Kenya Engineering Workers’ Union Limited v Fine Engineering Works Limited [2015] KEELRC 408 (KLR) | Trade Union Recognition | Esheria

Kenya Engineering Workers’ Union Limited v Fine Engineering Works Limited [2015] KEELRC 408 (KLR)

Full Case Text

REPUBLIC OF KENYA

EMPLOYMENT AND LABOUR RELATIONS COURTOF KENYA AT NAIROBI

CAUSE NO. 120 OF 2015

KENYA ENGINEERING WORKERS’

UNION LIMITED  ………….…………........................................CLAIMANT

VERSUS

FINE ENGINEERING WORKS LIMITED …………..…...…….. RESPONDENT

(Before Hon. Lady Justice Hellen S. Wasilwa on 14th October, 2015)

JUDGMENT OF THE COURT

The Claimant herein filed their Memorandum of Claim on 2/2/2015.  They also filed with the Memorandum, an application brought under Certificate of Urgency under Section 74 of the Labour Relations Act.  The urgency is necessitated by provisions of Section 74 of the Labour Relations Act which provides that such a claim be brought under Certificate of Urgency.

The Claimant Applicant contends that the Respondent herein has refused to sign a recognition agreement with them hence this claim.

The Claimant avers that they are a trade union registered under the Trade Disputes Act Cap 233 (now repealed) by the Labour Relations Act 2007.  The Respondent on the other hand is a company registered under the Company’s Act based at Industrial Area in Nairobi. The Claimant avers that the functions of the Respondent are covered by the Claimant’s Union’s Constitution and that the Claimant are the rightful union to represent the interest of unionisable employees in the company.  That there is no other rival union claiming to represent the interests of unionisable employees in the company.

It is the Claimants’ case that the dispute between them arose in on the 25th July 2014 when the Applicant Union submitted check off system forms duly signed by 91 unionisable employees authorizing the Respondent to deduct union dues from their monthly salaries and to remit to the union at the end of each month as per Section 48 of the Labour Relations Act 2007.

The Claimant avers that on the 28th of October 2014, they submitted another check off list duly signed by 18 unionisable employees and then on 9th October 2014, another list of 8 unionisable employees was also presented.  The lists have been submitted as Claimants Appendix 1A and 1B.

The Claimant also informed court that on 25th July 2014, they also submitted a Recognition Agreement to the Respondent’s Managing Director to study before parties could meet again on 7/8/2014 (Appendix 2).  It is the Claimants’ case that at the shop-level,  the parties did not sign a recognition Agreement as required by Section 54 of the Labour Relations Act 2007.  They made the Claimants to report the existence of a trade dispute under Section 62 of the Labour Relations Act 2007 to the Cabinet Secretary, Ministry of Labour, Social Security and Services (Appendix 3).

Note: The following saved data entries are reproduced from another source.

(* ===== verification/CashoutWitnesses.v ===== *)
(** * Cashouts and account requests that run

    A concrete instance of the parameters of the cashouts ([CashoutExternal]) over
    the simulated services of [Simulation] and [BridgeSimulation]: Alice asks for
    an offer of ten dollars to a Jamaican bank account and executes it. The
    theorems of [Cashouts] and [CashoutOffers] are applied to these runs. Over
    the same services an ERPNext that numbers its requests ([UpgradeExternal])
    runs the requests of [AccountUpgrades]. *)

From stdpp Require Import base gmap list strings.
From Stdlib Require Import ZArith Lia.
From S2P Require Import Prelude JsStrings JsNumbers JsDecimals Processes Errors BigintMoney MoneyAmounts World.
From S2P Require Import Ibex FygaroGate Json TopupWorld BridgeWorld Cashouts CashoutOffers AccountUpgrades Simulation.
From S2P Require Import TopupSimulation BridgeSimulation.

Open Scope Z_scope.

(** ** The parameters *)

#[local] Existing Instance reliable.
#[local] Existing Instance sim_bridge.

(** Two percent, from a dollar to a thousand, for accounts of level one. *)
#[local] Instance sim_cashout : CashoutExternal := {|
  cashout_fee := 200;
  cashout_duration := 600;
  cashout_minimum := 100;
  cashout_maximum := 100000;
  cashout_accountLevel := 1;
  cashout_skipPayment := false;
  cashout_bankOwner := Ok "treasury-usd";
  erp_bank_accounts _ _ := Some [mkBankAccount (Some "bank1") "JMD"];
  erp_exchange_rate _ := Some (SNumber (num_of_Z 160));
  erp_draft n _ := Ok ("cashout" +:+ bigint_toString (Z.of_nat n));
  erp_submit _ _ := None
|}.

Definition cash_services : world :=
  mkWorld _ None ∅ {["alice" := alice; "flash" := treasurer]}
    [mkWallet "usd-wallet" "alice" Checking Usd None; mkWallet "treasury-usd" "flash" Checking Usd None]
    (mkSim {["usd-wallet" := 3200; "treasury-usd" := 0]} [] 0) [] 0 0 0 None None.

Definition cash_world : cworld :=
  mkCWorld _ _ _ _
    (mkBWorld _ _ _ (mkTWorld _ _ cash_services empty_redis 0 ∅ 0 0 None None [])
       (mkStore ∅ [] [] [] [] ∅ [] ∅ 0 ∅) [] [] [] [] [] None 0 0 0)
    {["alice" := "party"]} ∅ None 0 [] [].

Definition ten_dollars : MoneyAmount :=
  match USD_cents (InBigint 1000) with Ok a => a | _ => usdt_micros 0 end.

Definition outcome_value {A} (d : A) (o : outcome error A) : A := match o with Ok a => a | _ => d end.

Definition no_details : CashoutDetails :=
  mkDetails "" "" (mkInvoice None "" 0 false None "" "" "" "" 0) ten_dollars "" ten_dollars ten_dollars None.

#[local] Abbreviation offered := (run (createOffer "usd-wallet" ten_dollars "bank1" "alice") cash_world).

Definition made : PersistedOffer := Eval vm_compute in outcome_value (mkPersisted "" no_details) offered.1.

Definition after_offer : cworld := offered.2.

(** ** What can happen *)

(** The amounts of the draft, and how often it is paid for and submitted, when the offer
    is executed twice: the offer is still there the second time, and this IBEX
    takes an invoice as often as it is paid. *)
Definition executions : cworld :=
  let w1 := (run (executeCashout (po_id made) "usd-wallet" "alice") after_offer).2 in
  (run (executeCashout (po_id made) "usd-wallet" "alice") w1).2.

Example offer_executed_twice :
  let b := mkDraft "party" "bank1" "hash" "usd-wallet" "treasury-usd" "1568.00" "10.00" "JMD" (Some "160.00") "0.20" in
  cw_log executions =
    [Drafted b (Ok "cashout0"); Paid "cashout0" "usd-wallet" "lnsim0" PaymentSuccess; Submitted "cashout0" None;
     Drafted b (Ok "cashout3"); Paid "cashout3" "usd-wallet" "lnsim0" PaymentSuccess; Submitted "cashout3" None].
Proof. vm_compute. reflexivity. Qed.

(** ** The theorems on runs *)

Lemma nothing_backed : backed [].
Proof. intros before id a after E. by destruct before. Defined.

#[local] Abbreviation three_requests :=
  [ExecuteRequest "id0" "usd-wallet" "alice"; ExecuteRequest "id0" "usd-wallet" "alice";
   OfferRequest "usd-wallet" ten_dollars "bank1" "alice"].

Definition turns (n : nat) : list nat := mjoin (replicate n [0; 1; 2]%nat).

#[local] Abbreviation after_requests := (exec (turns 50) (answer <$> three_requests) after_offer).2.

Definition submissions (log : list cashout_event) : list string :=
  omap (fun e => match e with Submitted id _ => Some id | _ => None end) log.

Lemma cashouts_backed_witness :
  cashout_skipPayment = false /\ backed (cw_log after_offer) /\
  submissions (cw_log after_requests) = ["cashout0"; "cashout1"] /\
  backed (cw_log after_requests).
Proof.
  assert (cw_log after_offer = []) as E by (vm_compute; reflexivity).
  assert (backed (cw_log after_offer)) as Hb by (rewrite E; exact nothing_backed).
  split; [reflexivity|]. split; [exact Hb|]. split; [vm_compute; reflexivity|].
  exact (cashouts_backed three_requests (turns 50) after_offer eq_refl Hb).
Defined.

(** The outcome of a finished process. *)
Definition ended {W A} (ps : list (proc W error A)) (i : nat) : option (outcome error A) :=
  match ps !! i with Some (Done o) => Some o | _ => None end.

Lemma ended_done {W A} (ps : list (proc W error A)) i o : ended ps i = Some o -> ps !! i = Some (Done o).
Proof. unfold ended. destruct (ps !! i) as [[o'|]|]; intros [= ->]. reflexivity. Defined.

#[local] Abbreviation two_executing :=
  ((fun '(id, walletId, accountId) => executeCashout id walletId accountId) <$>
     [("id0", "usd-wallet", "alice"); ("id0", "usd-wallet", "flash")]).

#[local] Abbreviation two_executions := (exec (turns 50) two_executing after_offer).1.

Definition done_by (o : option (outcome error InitiatedCashout)) : InitiatedCashout :=
  match o with
  | Some (Ok ic) => ic
  | _ => mkInitiated (mkValidOffer no_details (mkWallet "" "" Checking Usd None) alice) "" false
  end.

Definition execution : InitiatedCashout := Eval vm_compute in done_by (ended two_executions 0).
Definition execution_inputs : ValidationInputs :=
  mkInputs (vo_details (ic_offer execution)) (vo_wallet (ic_offer execution)) (vo_account (ic_offer execution)).

Lemma executions_checked_witness :
  ended two_executions 0 = Some (Ok execution) /\
  ended two_executions 1 = Some (Err (new_error ValidationError "Wallet does not belong to account")) /\
  a_id (vo_account (ic_offer execution)) = "alice" /\
  above_minimum execution_inputs /\ below_maximum execution_inputs /\
  funded (acts (turns 50) two_executing after_offer 0) execution_inputs /\
  bank_known (acts (turns 50) two_executing after_offer 0) execution_inputs.
Proof.
  assert (ended two_executions 0 = Some (Ok execution)) as E0 by (vm_compute; reflexivity).
  split; [exact E0|]. split; [vm_compute; reflexivity|].
  destruct (executions_checked [("id0", "usd-wallet", "alice"); ("id0", "usd-wallet", "flash")] (turns 50)
    after_offer 0 "id0" "usd-wallet" "alice" execution eq_refl (ended_done _ _ _ E0))
    as (_ & _ & _ & _ & Ha & _ & Hmin & Hmax & _ & _ & Hf & _ & Hb).
  exact (conj Ha (conj Hmin (conj Hmax (conj Hf Hb)))).
Defined.

#[local] Abbreviation two_offers :=
  (exec (turns 50) ((fun '(walletId, p, bank, accountId) => createOffer walletId p bank accountId) <$>
     [("usd-wallet", ten_dollars, "bank1", "alice"); ("usd-wallet", ten_dollars, "bank2", "alice")]) cash_world).1.

Lemma ten_dollars_fine r :
  r ∈ [("usd-wallet", ten_dollars, "bank1", "alice"); ("usd-wallet", ten_dollars, "bank2", "alice")] ->
  wf_amount r.1.1.2 /\ 0 <= BigintMoney.value (money r.1.1.2).
Proof.
  rewrite !elem_of_cons, elem_of_nil. intros [-> | [-> | []]]; (split; [split; reflexivity|]);
    apply Z.leb_le; vm_compute; reflexivity.
Defined.

Lemma nothing_cached : fair_cached (b_top (cw_bridge cash_world)).
Proof. intros m at_ [=]. Defined.

Lemma offers_fair_witness :
  ended two_offers 0 = Some (Ok made) /\
  ended two_offers 1 = Some (Err (new_error ValidationError "Bank account not found: bank2")) /\
  fair_terms ten_dollars (po_details made).
Proof.
  assert (ended two_offers 0 = Some (Ok made)) as E0 by (vm_compute; reflexivity).
  split; [exact E0|]. split; [vm_compute; reflexivity|].
  assert (0 <= cashout_fee <= 10000) as Hfee by (cbn; lia).
  exact (offers_fair _ (turns 50) cash_world 0 "usd-wallet" "bank1" "alice" ten_dollars made
    ten_dollars_fine Hfee nothing_cached eq_refl (ended_done _ _ _ E0)).
Defined.

Lemma answered {W A} (r : outcome error A * W) (a : A) : r.1 = Ok a -> r = (Ok a, r.2).
Proof. intros E. rewrite (surjective_pairing r), E. reflexivity. Defined.

#[local] Abbreviation stored := (run (Storage_add (ic_offer execution)) cash_world).
Definition stored_offer : PersistedOffer := Eval vm_compute in outcome_value (mkPersisted "" no_details) stored.1.

Lemma execution_cacheable : cacheable_offer (vo_details (ic_offer execution)).
Proof. split_and!; (split; [split; reflexivity|]); cbn; set_solver. Defined.

Lemma offer_kept_an_hour_witness :
  stored.1 = Ok stored_offer /\ (run (Storage_get (po_id stored_offer)) stored.2).1 = Ok stored_offer.
Proof.
  assert (stored.1 = Ok stored_offer) as E by (vm_compute; reflexivity). split; [exact E|].
  pose proof (offer_kept_an_hour (ic_offer execution) cash_world stored.2 stored_offer stored.2
    execution_cacheable (answered _ _ E) eq_refl eq_refl) as H.
  assert ((redis_time (t_redis_ops (b_top (cw_bridge stored.2)))
    <? redis_time (t_redis_ops (b_top (cw_bridge cash_world))) + 3600000) = true) as Hlt by (vm_compute; reflexivity).
  cbv zeta in H. rewrite Hlt in H. exact H.
Defined.

(** * Account requests that run *)

#[local] Instance sim_upgrades : UpgradeExternal := {|
  erp_name n := "request" +:+ bigint_toString (Z.of_nat n);
  erp_initial_status := "Pending";
  erp_failed_docs _ _ := None
|}.

#[local] Instance sim_upgrade_laws : UpgradeLaws.
Proof.
  split; [|reflexivity]. intros n m E. cbn [erp_name sim_upgrades] in E.
  apply (inj (String.append "request")) in E. rewrite !bigint_toString_nonneg in E by lia.
  apply (f_equal digits_val) in E. rewrite !print_nonneg_val in E by lia. lia.
Defined.

Definition home : Address := mkAddress "Home" "1 Main Street" None "Kingston" "St. Andrew" None "Jamaica".
Definition account_at (number : string) : bank_details := mkBankDetails "NCB" "Kingston" "Savings" "JMD" number.

Definition to_level (level : Z) : UpgradeRequest :=
  mkUpgrade level "Alice" home (Some (num_of_Z 0)) (Some (account_at "12345")) "id".

Definition upgrade_world : uworld := mkUWorld _ _ _ _ _ cash_world [] [] 0.

(** Alice has asked for level two, and for new bank details. *)
Definition asked_two : uworld := (run (createUpgradeRequest "alice" (to_level 2)) upgrade_world).2.
Definition asked_bank : uworld :=
  (run (createBankAccountUpdateRequest "alice" "bank1" (account_at "12345")) upgrade_world).2.

Definition pending_names (w : uworld) : list string := ur_name <$> pending_of (Some "alice") (uw_upgrades w).
Definition open_names (w : uworld) : list string :=
  bur_name <$> filter (fun r => open_update "bank1" r = true) (uw_updates w).

(** ** What can happen *)

(** A request that is refused by the checks has closed the one that was pending. *)
Example refused_request_closes_pending :
  let r := run (createUpgradeRequest "alice" (to_level 1)) asked_two in
  pending_names asked_two = ["request0"] /\ is_ok r.1 = false /\ pending_names r.2 = [].
Proof. vm_compute. done. Qed.

(** Two requests at the same time leave two pending. *)
Example two_pending :
  pending_names (exec (turns 20) (handle <$> [AskUpgrade "alice" (to_level 2); AskUpgrade "alice" (to_level 3)])
    upgrade_world).2 = ["request0"; "request1"].
Proof. vm_compute. done. Qed.

(** A request for no number of terminals at all is not refused: it throws. *)
Example null_terminals_throw :
  match (run (createUpgradeRequest "alice" (mkUpgrade 2 "Alice" home None None "id")) upgrade_world).1 with
  | Throw e => err_class e = JsTypeError
  | _ => False
  end.
Proof. vm_compute. done. Qed.

(** ** The theorems on runs *)

Definition asked_business : CapabilityUpgradeRequest :=
  mkCapabilityRequest Business "Alice" home (Some (num_of_Z 0)) (Some (account_at "12345")) None.

Lemma capability_requests_raise_witness :
  capability_refused (deriveCapabilitiesForAccount 1 false None) asked_business = None /\
  1 < deriveLevelFromCapabilities
        (with_capability (deriveCapabilitiesForAccount 1 false None) Business true).
Proof.
  split; [vm_compute; reflexivity|].
  assert (0 <= 1 <= 3) as Hl by lia.
  destruct (capability_requests_raise 1 false None asked_business Hl) as [_ H].
  exact (proj1 (H eq_refl)).
Defined.

#[local] Abbreviation mixed :=
  [AskUpgrade "alice" (to_level 2); AskCapability "alice" asked_business;
   AskBankUpdate "alice" "bank1" (account_at "67890")].
#[local] Abbreviation after_mixed := (exec (turns 30) (handle <$> mixed) asked_bank).2.

Definition nth_upgrade (i : nat) (w : uworld) : upgrade_row :=
  default (mkUpgradeRow "" "" (mkUpgradeBody "" None None None "" None None home "" None None None None None ""))
    (uw_upgrades w !! i).

Lemma upgrades_worth_review_witness :
  nth_upgrade 1 after_mixed ∈ uw_upgrades after_mixed /\
  ub_requested_level (ur_body (nth_upgrade 1 after_mixed)) = Some "THREE" /\
  ((exists r0, r0 ∈ uw_upgrades asked_bank /\ ur_name (nth_upgrade 1 after_mixed) = ur_name r0 /\
      ur_body (nth_upgrade 1 after_mixed) = ur_body r0) \/
   (exists i q id, mixed !! i = Some q /\ asks_for id q /\
      review_of (acts (turns 30) (handle <$> mixed) asked_bank i) id (ur_body (nth_upgrade 1 after_mixed)))).
Proof.
  assert (uw_upgrades after_mixed !! 1%nat = Some (nth_upgrade 1 after_mixed)) as E by (vm_compute; reflexivity).
  assert (nth_upgrade 1 after_mixed ∈ uw_upgrades after_mixed) as Hin by (by eapply list_elem_of_lookup_2).
  split; [exact Hin|]. split; [vm_compute; reflexivity|].
  exact (upgrades_worth_review mixed (turns 30) asked_bank _ Hin).
Defined.

Definition first_update (w : uworld) : BankAccountUpdateRequest :=
  default (mkUpdateRequest "" "" "" "" (account_at "")) (uw_updates w !! 0%nat).

Lemma asked_bank_named : named_apart asked_bank.
Proof.
  assert (uw_updates asked_bank = [first_update asked_bank]) as E by (vm_compute; reflexivity).
  split; rewrite E.
  - apply NoDup_singleton.
  - intros r Hr. apply list_elem_of_singleton in Hr as ->. exists 0%nat.
    split; [apply Nat.ltb_lt; vm_compute; reflexivity|vm_compute; reflexivity].
Defined.

Lemma asked_bank_open : exists r, r ∈ uw_updates asked_bank /\ open_update "bank1" r = true.
Proof.
  exists (first_update asked_bank). split; [|vm_compute; reflexivity].
  apply (list_elem_of_lookup_2 _ 0). vm_compute. reflexivity.
Defined.

Lemma update_never_lost_witness :
  open_names asked_bank = ["request0"] /\ open_names after_mixed = ["request2"] /\
  exists r, r ∈ uw_updates after_mixed /\ open_update "bank1" r = true.
Proof.
  split; [vm_compute; reflexivity|]. split; [vm_compute; reflexivity|].
  exact (update_never_lost mixed (turns 30) asked_bank "bank1" asked_bank_named asked_bank_open).
Defined.

#[local] Abbreviation asked_three := (run (createUpgradeRequest "alice" (to_level 3)) asked_two).

Lemma upgrade_supersedes_witness :
  asked_three.1 = Ok (mkUpgradeStatus "request1" "Pending") /\ pending_names asked_two = ["request0"] /\
  exists row, pending_of (Some "alice") (uw_upgrades asked_three.2) = [row] /\ ur_name row = "request1".
Proof.
  assert (asked_three.1 = Ok (mkUpgradeStatus "request1" "Pending")) as E by (vm_compute; reflexivity).
  split; [exact E|]. split; [vm_compute; reflexivity|].
  assert (length (pending_of (a_username alice) (uw_upgrades asked_two)) <= 20)%nat as Hl
    by (apply Nat.leb_le; vm_compute; reflexivity).
  assert (w_accounts (t_base (b_top (cw_bridge (uw_cash asked_two)))) !! "alice" = Some alice) as Ha
    by (vm_compute; reflexivity).
  destruct (upgrade_supersedes "alice" (to_level 3) asked_two asked_three.2 _ alice Ha Hl (answered _ _ E))
    as (_ & _ & row & Hrow & Hname & _).
  exact (ex_intro _ row (conj Hrow Hname)).
Defined.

This dispute was accepted by the Cabinet Secretary on 1/10/2014 and a Conciliator appointed in accordance with Section 55 of the Labour Relations Act – (Appendix 4).  The Conciliator convened a joint meeting between the parties on 22/10/2014 at 11 am (Appendix 5). It is the Claimant’s case that in this meeting, the Respondent openly told the Claimants that they were not going to sign a recognition agreement with the Claimant union.  The Claimant thus resorted to bring this dispute to court.

The Claimants avers that they have recruited a total of 117 unionisable employees of the union out of a total of 141 employees which is over 50% as required by Section 54 of Labour Relations Act.  The Claimant therefore submits that the Respondent therefore has no genuine reason to refuse the Claimants’ quest for recognition.

The Claimants prayer to this court therefore is for court to order the Respondent to immediately sign a recognition agreement with the union and also pay costs of this suit.

The Respondents filed their response to this claim on 1/7/2015 through the firm of Messrs Okenyo Omwansa & Company Advocates.

They aver that the Claimants never submitted to them any recognition agreement for consideration nor did the Respondent even claim they were going to sign any such agreement.  The Respondents further state that the check off forms submitted to them was laced with forgeries of signatures.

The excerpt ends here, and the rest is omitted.